Сразу после полудня мы увидели Ауду, скромно

расположившегося в поломанных кустах юго-западнее колодцев.

Он встретил нас как-то скованно. Большие шатры с его

женщинами были расположены в стороне, вне досягаемости

турецкой авиации. Несколько человек из племени товейха

яростно спорили по поводу распределения жалованья между

племенами. Старик был раздосадован, что мы застали его в

неподходящий момент.

 

Я тактично сделал все, что мог, чтобы сгладить промах. Это

возымело успех: арабы заулыбались, а это у них означало

наполовину выигранную стычку. Пока этого было достаточно.

Мы объявили перерыв, чтобы поесть с Мухаммедом и Дейланом.

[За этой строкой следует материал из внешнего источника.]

(** Whatever a file says, the glyphs of a font that was loaded from it start inside the
    buffer, if it has a table of bitmaps. *)
Lemma pcf_glyphs_start_inside (b : list Z) (f : pcf_font_t) (charcode : Z) :
  Z.of_nat (length b) = PCF_MAX_FONT_SIZE → pcf_header b = Some (0, f) →
  match pcf_get_glyph_bitmap f charcode with
  | At off => 0 ≤ off < PCF_MAX_FONT_SIZE
  | Astray _ => pcf_bitmaps f = None
  | Null => True
  end.
Proof.
  intros Hb H. assert (pointers_inside b f) as Hin.
  { unfold pcf_header in H. destruct (read_le 4 b 0) as [magic|]; [|done]. cbn [mbind option_bind] in H.
    destruct (negb _); [done|]. destruct (read_le 4 b 4) as [count|]; [|done]. cbn [mbind option_bind] in H.
    destruct (pcf_tables _ _ _ _) as [g|] eqn:E; [|done]. cbn [mbind option_bind] in H.
    assert (pointers_inside b g) as Hg by (eapply pcf_tables_inside; [|exact E]; intros o [Ho|[Ho|Ho]]; cbn in Ho; discriminate).
    assert (∃ n a d, f = finish n a d g) as (n & a & d & ->); [|exact Hg].
    destruct (pcf_metrics g) as [o|]; [|injection H as <-; eauto]. destruct (0 <? _); [|injection H as <-; eauto].
    destruct (read_le 2 b (o + 6)); [|done]. cbn [mbind option_bind] in H.
    destruct (read_le 2 b (o + 8)); [|done]. injection H as <-. eauto. }
  unfold pcf_get_glyph_bitmap. destruct (_ || _); [done|]. destruct (pcf_bitmaps f) as [o|] eqn:Eo; [|done].
  destruct (Z.leb_spec PCF_MAX_FONT_SIZE (o + u32 (charcode * 14))); [done|].
  pose proof (Hin o (or_intror (or_introl Eo))). pose proof (u32_range (charcode * 14)). lia.
Qed.

(** ** A file to load *)

Record one_file := mk_one_file { of_content : str; of_pos : nat }.
#[local] Instance one_files : Files one_file := {|
  f_open p flags := λ w, Done 3 (mk_one_file (of_content w) 0);
  f_read fd n := λ w, let k := Nat.min 100 (Nat.min (Z.to_nat n) (length (of_content w) - of_pos w)) in
    Done (Z.of_nat k, take k (drop (of_pos w) (of_content w))) (mk_one_file (of_content w) (of_pos w + k));
  f_write fd bs := mret (-1);
  f_close fd := mret 0;
|}.
Definition the_name : str := chars "/font".
#[local] Instance one_laws : ReadLaws one_file.
Proof.
  refine {| rl_file w p := if bool_decide (p = the_name) then Some (of_content w) else None; rl_pos w fd := Some (the_name, of_pos w) |}.
  - intros p c w H. case_bool_decide as Hp; [|done]. injection H as <-. rewrite Hp. by exists 3, (mk_one_file (of_content w) 0).
  - intros fd n p i c w [= <- <-] H Hn Hi. injection H as <-. cbn [f_read one_files].
    set (k := Nat.min 100 (Nat.min (Z.to_nat n) (length (of_content w) - of_pos w))).
    exists k. eexists. split; [done|]. split_and!; try done; lia.
  - intros fd w. by exists 0, w.
Defined.

Definition demo_font : psf_file := Psf2 0 0 2 8 2 [7; 7; 7; 7] [[0x18; 0x24]; [0x42; 0x81]; [0xFF; 0x00]].
Definition demo_psf : font_file one_file := mk_font_file (replicate (Z.to_nat PSF_MAX_FONT_SIZE) 0) (mk_one_file (psf_bytes demo_font) 0).
Lemma psf_load_roundtrip_witness :
  wp (psf_load 100 the_name) (λ r s', ∃ font, r = (0, font) ∧
    (psf_get_glyph_width font, psf_get_glyph_height font) = psf_cell demo_font ∧
    (∀ (c : nat) g, psf_glyphs demo_font !! c = Some g → ∃ off,
       psf_get_glyph_bitmap (font_buffer s') font (Z.of_nat c) = Some (Some off) ∧ glyph_at (font_buffer s') demo_font off = g) ∧
    (∀ c, Z.of_nat (length (psf_glyphs demo_font)) ≤ c → psf_get_glyph_bitmap (font_buffer s') font c = Some None)) demo_psf.
Proof.
  apply (psf_load_roundtrip demo_font the_name 100 demo_psf).
  - split; [repeat (apply Forall_cons_2; [done|]); by apply Forall_nil_2|]. split; [by vm_compute|]. cbn. lia.
  - apply length_replicate.
  - done.
  - cbn. lia.
Defined.

(** A read that fails gives -1, which the loop takes for a length: what was in the buffer
    before is loaded, as a font of almost four gigabytes. *)
Inductive broken := mk_broken.
#[local] Instance broken_files : Files broken := {|
  f_open p flags := mret 3; f_read fd n := mret (-1, []); f_write fd bs := mret (-1); f_close fd := mret 0;
|}.
Example read_error_loads :
  match psf_load 10 the_name (mk_font_file (le_split 2 PSF1_MAGIC ++ [0; 16] ++ replicate 12 0) mk_broken) with
  | Done r _ => r = (0, mk_psf true (2 ^ 32 - 1) 1 256 16 16 8 1) | _ => False end.
Proof. by vm_compute. Qed.

(** The last glyph of a buffer can begin inside it and end behind it, and a font without bitmaps
    has glyphs at addresses near null. *)
Definition demo_pcf : list Z :=
  le_split 4 PCF_MAGIC ++ le_split 4 1 ++ le_split 4 PCF_BITMAPS ++ replicate 8 0 ++ le_split 4 16360 ++ replicate (Z.to_nat 16360) 0.
Example pcf_glyph_cut :
  (Z.of_nat (length demo_pcf), option_map (λ r, pcf_get_glyph_bitmap r.2 0) (pcf_header demo_pcf)) = (PCF_MAX_FONT_SIZE, Some (At 16380)).
Proof. by vm_compute. Qed.
Example pcf_glyph_astray :
  option_map (λ r, pcf_get_glyph_bitmap r.2 65) (pcf_header (le_split 4 PCF_MAGIC ++ le_split 4 0)) = Some (Astray 910).
Proof. by vm_compute. Qed.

Менее открытый, чем Ауда, он был лучшим дипломатом. Ауда

очень гостеприимно предложил нам блюдо с рисом, мясом и

сушеными помидорами. Мухаммед, оставаясь в душе

крестьянином, готовил отлично.

 

После еды, когда мы ехали обратно через серые пересохшие

рвы, я стал излагать Заалю свои планы экспедиции к

ярмукским мостам. Ему эта идея очень не понравилась. Зааль

в октябре совсем не был похож на Зааля в августе. Успех

превратил храброго воина в осторожного человека:

разбогатев, он стал дорожить собственной жизнью. Весной он

согласился бы повести меня куда угодно, но последний рейд,

который принес ему богатство, но и подорвал его нервную

систему, вынуждал его сказать, что он сядет на верблюда

только в том случае, если я лично буду настаивать на этом.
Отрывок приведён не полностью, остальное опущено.